• **YOUR OBJECTIVE**: Please state the number of lines in the records below that contain the string "MapCache", and nothing further.

________

(* ===== verification/Cooldown.v ===== *)
(** * AlertCooldownManager: Redis with a local fallback ([src/cache/cooldown.py])

    Redis is the class [Redis] with the documented behaviour of its commands as laws,
    the local cache is [Cache.TTLCache].  A method is a function on the pair of Redis
    and the local cache in which a call may raise ([SE]). *)
From stdpp Require Import base list strings gmap.
From Stdlib Require Import ZArith Lia.
From S2P Require Import Prelude Cache.
Local Open Scope se_scope.

(** [RedisUnavailable] is one of the two classes of [_REDIS_UNAVAILABLE]. *)
Inductive RedisExc : Type := RedisUnavailable | RedisResponseError.

Class Redis (W : Type) := {
  redis_exists : string → SE W RedisExc bool;
  redis_setex : string → Z → SE W RedisExc unit;
  redis_delete : string → SE W RedisExc unit;
  (** a pipeline of [EXISTS] *)
  redis_exists_all : list string → SE W RedisExc (list bool);
  (** the clock, in seconds *)
  clock : W → Z;
}.

(** [expiry w]: the keys, with the time they expire at. *)
Class RedisLaws (W : Type) `{Redis W} (expiry : W → gmap string Z) := {
  exists_law k w w' b :
    redis_exists k w = (w', Ok b) →
    w' = w ∧ b = match expiry w !! k with Some t => bool_decide (clock w < t)%Z | None => false end;
  setex_law k ttl w w' :
    redis_setex k ttl w = (w', Ok tt) →
    (0 < ttl)%Z ∧ clock w' = clock w ∧ expiry w' = <[k := (clock w + ttl)%Z]> (expiry w);
  (** an expire time that is not positive is an error *)
  setex_invalid k ttl w :
    (ttl ≤ 0)%Z → ∃ e, redis_setex k ttl w = (w, Err e);
  setex_clock k ttl w : clock (redis_setex k ttl w).1 = clock w;
  exists_all_law ks w w' bs :
    redis_exists_all ks w = (w', Ok bs) →
    w' = w ∧ bs = (λ k, match expiry w !! k with
                        | Some t => bool_decide (clock w < t)%Z | None => false end) <$> ks;
}.

(** The identity of a cooldown. *)
Record Check := mkCheck
  { ck_process : string; ck_eqp_id : string; ck_proc : string; ck_notify : string;
    ck_severity : string }.
#[export] Instance Check_eq_dec : EqDecision Check.
Proof. solve_decision. Defined.

Definition COOLDOWN_LOCAL_CACHE_MAX_TTL_SEC : Z := 3600.

Section Cooldown.
Context {W L : Type} `{!Redis W, !TTLCache L Z}.
(** [settings.debug_read_only], and the key prefix of the Redis client *)
Context (debug_read_only : bool) (key_prefix : string).

Definition CM (A : Type) : Type := SE (W * L) RedisExc A.

Definition key_parts (c : Check) : list string :=
  [key_prefix; "cooldown"; ck_process c; ck_eqp_id c; ck_proc c; ck_notify c; ck_severity c].

Definition _make_key (c : Check) : string := join_colon (key_parts c).

(** [key in self._local] *)
Definition in_local (key : string) : CM bool := λ s,
  (s, Ok (bool_decide (is_Some (cache_get (clock s.1) key s.2)))).

Definition redis {A} (op : SE W RedisExc A) : CM A := λ s,
  let '(w', r) := op s.1 in ((w', s.2), r).

(** [try: m  except _REDIS_UNAVAILABLE: h] *)
Definition or_unavailable {A} (m h : CM A) : CM A :=
  se_catch m (λ e, match e with
                   | RedisUnavailable => h
                   | RedisResponseError => se_raise e
                   end).

Definition is_cooling_down (c : Check) : CM bool :=
  let key := _make_key c in
  if debug_read_only then in_local key
  else or_unavailable (redis (redis_exists key)) (in_local key).

Definition set_cooldown (c : Check) (cooldown_minutes : Z) : CM unit :=
  let key := _make_key c in
  let ttl_sec := (cooldown_minutes * 60)%Z in
  se_modify (λ s, (s.1, cache_set (clock s.1) key 1%Z s.2)) ;;;
  if debug_read_only then se_ret tt
  else or_unavailable (redis (redis_setex key ttl_sec)) (se_ret tt).

Definition clear_cooldown (c : Check) : CM unit :=
  let key := _make_key c in
  se_modify (λ s, (s.1, cache_pop key s.2)) ;;;
  if debug_read_only then se_ret tt
  else or_unavailable (redis (redis_delete key)) (se_ret tt).

(** [{c: (self._make_key(c) in self._local) for c in checks}] *)
Definition all_local (checks : list Check) : CM (list (Check * bool)) := λ s,
  (s, Ok (ODict.of_list
    ((λ c, (c, bool_decide (is_Some (cache_get (clock s.1) (_make_key c) s.2)))) <$> checks))).

Definition is_cooling_down_batch (checks : list Check) : CM (list (Check * bool)) :=
  if debug_read_only then all_local checks
  else
    or_unavailable
      (results <- redis (redis_exists_all (_make_key <$> checks)) ;;
       se_ret (ODict.of_list (zip checks results)))
      (all_local checks).

(** ** Properties *)
Context (expiry : W → gmap string Z) `{!RedisLaws W expiry}.
Context (entries : L → gmap string (Z * Z))
  `{!TTLCacheLaws L Z COOLDOWN_LOCAL_CACHE_MAX_TTL_SEC entries}.

Definition redis_live (w : W) (key : string) : bool :=
  match expiry w !! key with Some t => bool_decide (clock w < t)%Z | None => false end.

Definition local_live (w : W) (l : L) (key : string) : bool :=
  match entries l !! key with
  | Some (_, t) => bool_decide (clock w < t + COOLDOWN_LOCAL_CACHE_MAX_TTL_SEC)%Z
  | None => false
  end.

Lemma local_answer w l key :
  bool_decide (is_Some (cache_get (clock w) key l)) = local_live w l key.
Proof.
  unfold local_live. rewrite cache_get_spec.
  destruct (entries l !! key) as [[v t]|]; [|done].
  by destruct (bool_decide (clock w < _)%Z).
Qed.

Lemma in_local_live key (s : W * L) : in_local key s = (s, Ok (local_live s.1 s.2 key)).
Proof. unfold in_local. by rewrite local_answer. Qed.

(** The identity whose parts but the last hold no colon. *)
Definition colon_free_check (c : Check) : Prop :=
  colon_free (ck_process c) = true ∧ colon_free (ck_eqp_id c) = true ∧
  colon_free (ck_proc c) = true ∧ colon_free (ck_notify c) = true.

Lemma make_key_inj c c' :
  colon_free key_prefix = true → colon_free_check c → colon_free_check c' →
  _make_key c = _make_key c' → c = c'.
Proof.
  intros Hp Hc Hc' E. unfold _make_key in E.
  assert (∀ x, colon_free_check x →
    Forall (λ s, colon_free s = true) (removelast (key_parts x))) as Hall
    by (intros x (?&?&?&?); simpl; auto 10).
  pose proof (join_colon_inj (key_parts c) (key_parts c') eq_refl (Hall c Hc) (Hall c' Hc') E).
  destruct c, c'; naive_solver.
Qed.

(** Whatever happens to Redis, after [set_cooldown] of a positive number of minutes
    the local cache has the key, so a check that cannot reach Redis suppresses the
    alert for an hour, whatever the minutes; a check that reaches Redis suppresses
    it for exactly the minutes, provided the write reached Redis as well.  Other
    colon-free identities are not affected. *)
Theorem set_cooldown_suppresses c minutes (s : W * L) :
  (0 < minutes)%Z → debug_read_only = false →
  let '(s', r) := set_cooldown c minutes s in
  let key := _make_key c in
  entries s'.2 !! key = Some (1%Z, clock s.1) ∧ clock s'.1 = clock s.1 ∧
  (∀ w l, entries l = entries s'.2 →
    local_live w l key = bool_decide (clock w < clock s.1 + 3600)%Z) ∧
  ((redis_setex key (minutes * 60) s.1).2 = Ok tt →
    ∀ w, expiry w = expiry s'.1 →
      redis_live w key = bool_decide (clock w < clock s.1 + minutes * 60)%Z ∧
      ∀ c', colon_free key_prefix = true → colon_free_check c → colon_free_check c' →
            c' ≠ c → expiry s'.1 !! _make_key c' = expiry s.1 !! _make_key c').
Proof.
  intros Hm Hd. unfold set_cooldown, se_bind, se_modify. simpl. rewrite Hd.
  unfold or_unavailable, se_catch, redis. simpl.
  set (key := _make_key c). set (l := cache_set _ _ _ _).
  assert (entries l !! key = Some (1%Z, clock s.1)) as Hl by apply entries_set_eq.
  destruct (redis_setex key (minutes * 60) s.1) as [w' r] eqn:E.
  assert (clock w' = clock s.1) as Hw'
    by (rewrite <-(setex_clock key (minutes * 60) s.1), E; done).
  assert (∀ w k, entries k = entries l →
    local_live w k key = bool_decide (clock w < clock s.1 + 3600)%Z) as Hlocal.
  { intros w k Hk. unfold local_live. by rewrite Hk, Hl. }
  destruct r as [[]|[]]; simpl; split_and!; try done.
  intros _ w Hw. apply setex_law in E as (_ & _ & Hexp). unfold redis_live.
  rewrite Hw, Hexp, lookup_insert_eq. split; [done|].
  intros c' Hp Hc Hc' Hne. rewrite lookup_insert_ne; [done|].
  intros Ek. apply Hne. symmetry. by apply make_key_inj.
Qed.

(** The batch gives every identity the answer of one source: the one the single
    check has.  In debug mode and when the pipeline cannot reach Redis that is the
    local cache, and otherwise Redis. *)
Theorem batch_agrees checks c (s s' : W * L) d :
  is_cooling_down_batch checks s = (s', Ok d) → c ∈ checks →
  ODict.get c d = Some
    (if debug_read_only || negb (isOk (redis_exists_all (_make_key <$> checks) s.1).2)
     then local_live s'.1 s'.2 (_make_key c)
     else redis_live s.1 (_make_key c)) ∧
  (∀ s1 b, is_cooling_down c s = (s1, Ok b) →
    b = if debug_read_only || negb (isOk (redis_exists (_make_key c) s.1).2)
        then local_live s1.1 s1.2 (_make_key c)
        else redis_live s.1 (_make_key c)).
Proof.
  intros Hb Hc. split.
  - unfold is_cooling_down_batch, or_unavailable, se_catch, all_local in Hb.
    destruct debug_read_only; simpl.
    { injection Hb as <- <-. rewrite ODict.get_of_fun by done. by rewrite local_answer. }
    unfold se_bind, redis in Hb.
    destruct (redis_exists_all _ s.1) as [w' [bs|[]]] eqn:E; simpl in *.
    + injection Hb as <- <-. apply exists_all_law in E as [_ ->].
      assert (∀ (f : Check → bool) l, zip l (f <$> l) = (λ c, (c, f c)) <$> l) as Hzip
        by (intros f l; induction l as [|x l IH]; [done|]; csimpl; by rewrite IH).
      rewrite <-list_fmap_compose, Hzip. by rewrite ODict.get_of_fun.
    + injection Hb as <- <-. rewrite ODict.get_of_fun by done. by rewrite local_answer.
    + done.
  - intros s1 b Hs. unfold is_cooling_down, or_unavailable, se_catch in Hs.
    destruct debug_read_only; simpl; [by rewrite in_local_live in Hs; injection Hs as <- <-|].
    unfold redis in Hs. destruct (redis_exists _ s.1) as [w' [b'|[]]] eqn:E; simpl in *.
    + injection Hs as <- <-. by apply exists_law in E as [_ ->].
    + rewrite in_local_live in Hs. by injection Hs as <- <-.
    + done.
Qed.

(** A cooldown of zero or negative minutes is an error of Redis that
    [set_cooldown] does not catch, when Redis answers: it raises, with the local
    entry already written. *)
Theorem nonpositive_cooldown_raises c minutes (s : W * L) :
  (minutes ≤ 0)%Z → debug_read_only = false →
  (redis_setex (_make_key c) (minutes * 60) s.1).2 ≠ Err RedisUnavailable →
  let '(s', r) := set_cooldown c minutes s in
  r = Err RedisResponseError ∧ s'.1 = s.1 ∧
  entries s'.2 !! _make_key c = Some (1%Z, clock s.1).
Proof.
  intros Hm Hd Hu. unfold set_cooldown, se_bind, se_modify. simpl. rewrite Hd.
  unfold or_unavailable, se_catch, redis. simpl.
  destruct (setex_invalid (_make_key c) (minutes * 60) s.1) as [e E]; [lia|].
  rewrite E in *. destruct e; [done|]. simpl. split_and!; [done|done|apply entries_set_eq].
Qed.
End Cooldown.

(** ** Redis in memory *)
Record MemRedis := mkRedis { mr_expiry : gmap string Z; mr_clock : Z; mr_up : bool }.

Definition mr_exists (k : string) (w : MemRedis) : bool :=
  match mr_expiry w !! k with Some t => bool_decide (mr_clock w < t)%Z | None => false end.

Definition when_up {A} (w' : MemRedis) (a : A) (w : MemRedis) : MemRedis * res RedisExc A :=
  if mr_up w then (w', Ok a) else (w, Err RedisUnavailable).

#[export] Instance mem_redis : Redis MemRedis := {
  redis_exists k w := when_up w (mr_exists k w) w;
  redis_setex k ttl w :=
    if decide (0 < ttl)%Z then
      when_up (mkRedis (<[k := (mr_clock w + ttl)%Z]> (mr_expiry w)) (mr_clock w) true) tt w
    else (w, Err (if mr_up w then RedisResponseError else RedisUnavailable));
  redis_delete k w := when_up (mkRedis (delete k (mr_expiry w)) (mr_clock w) true) tt w;
  redis_exists_all ks w := when_up w ((λ k, mr_exists k w) <$> ks) w;
  clock := mr_clock;
}.

#[export] Instance mem_redis_laws : RedisLaws MemRedis mr_expiry.
Proof.
  split; simpl; unfold when_up, mr_exists.
  - intros k w w' b. destruct (mr_up w); [by intros [= <- <-]|done].
  - intros k ttl w w'. case_decide; [|done]. destruct (mr_up w); [by intros [= <-]|done].
  - intros k ttl w Ht. rewrite decide_False by lia. eauto.
  - intros k ttl w. case_decide; [|done]. by destruct (mr_up w).
  - intros ks w w' bs. destruct (mr_up w); [by intros [= <- <-]|done].
Qed.

#[local] Instance ex_local : TTLCache (MapCache Z) Z := map_cache_ops 3600.
#[local] Instance ex_local_laws : TTLCacheLaws (MapCache Z) Z 3600 map_cache :=
  map_cache_laws 3600.

Definition ex_check : Check := mkCheck "ETCH" "E1" "@system" "default" "CRITICAL".
Definition ex_state (up : bool) : MemRedis * MapCache Z := (mkRedis ∅ 1000 up, cache_empty).

(** A cooldown of one minute still suppresses after 59 minutes when Redis is down. *)
Lemma set_cooldown_suppresses_witness :
  let s' := (set_cooldown false "rms" ex_check 1 (ex_state true)).1 in
  local_live map_cache (mkRedis ∅ 4540 false) s'.2 (_make_key "rms" ex_check) = true ∧
  redis_live mr_expiry (mkRedis (mr_expiry s'.1) 1060 true) (_make_key "rms" ex_check) = false.
Proof.
  pose proof (set_cooldown_suppresses false "rms" mr_expiry map_cache ex_check 1
    (ex_state true) ltac:(lia) eq_refl) as Hx.
  assert ((redis_setex (_make_key "rms" ex_check) (1 * 60) (ex_state true).1).2 = Ok tt) as Hset
    by (vm_compute; reflexivity).
  destruct (set_cooldown _ _ _ _ _) as [s' r]. destruct Hx as (_ & _ & Hl & Hr).
  split; simpl.
  - by rewrite (Hl (mkRedis ∅ 4540 false) s'.2 eq_refl).
  - by destruct (Hr Hset (mkRedis (mr_expiry s'.1) 1060 true) eq_refl) as [-> _].
Defined.

Lemma batch_agrees_witness :
  let s := (set_cooldown false "rms" ex_check 1 (ex_state true)).1 in
  let d := [(ex_check, true)] in
  is_cooling_down_batch false "rms" [ex_check] s = (s, Ok d) ∧
  ODict.get ex_check d = Some (redis_live mr_expiry s.1 (_make_key "rms" ex_check)).
Proof.
  intros s d. assert (is_cooling_down_batch false "rms" [ex_check] s = (s, Ok d)) as Hb
    by (vm_compute; reflexivity).
  split; [exact Hb|].
  exact (proj1 (batch_agrees false "rms" mr_expiry map_cache [ex_check] ex_check s s d Hb
    ltac:(left))).
Defined.

Lemma nonpositive_cooldown_raises_witness :
  (set_cooldown false "rms" ex_check 0 (ex_state true)).2 = Err RedisResponseError.
Proof.
  assert ((redis_setex (_make_key "rms" ex_check) (0 * 60) (ex_state true).1).2
          ≠ Err RedisUnavailable) as Hup by (vm_compute; discriminate).
  pose proof (nonpositive_cooldown_raises false "rms" mr_expiry map_cache ex_check 0
    (ex_state true) ltac:(lia) eq_refl Hup) as Hx.
  destruct (set_cooldown _ _ _ _ _) as [s' r]. apply Hx.
Defined.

________

• **ANSWER SECTION**: 3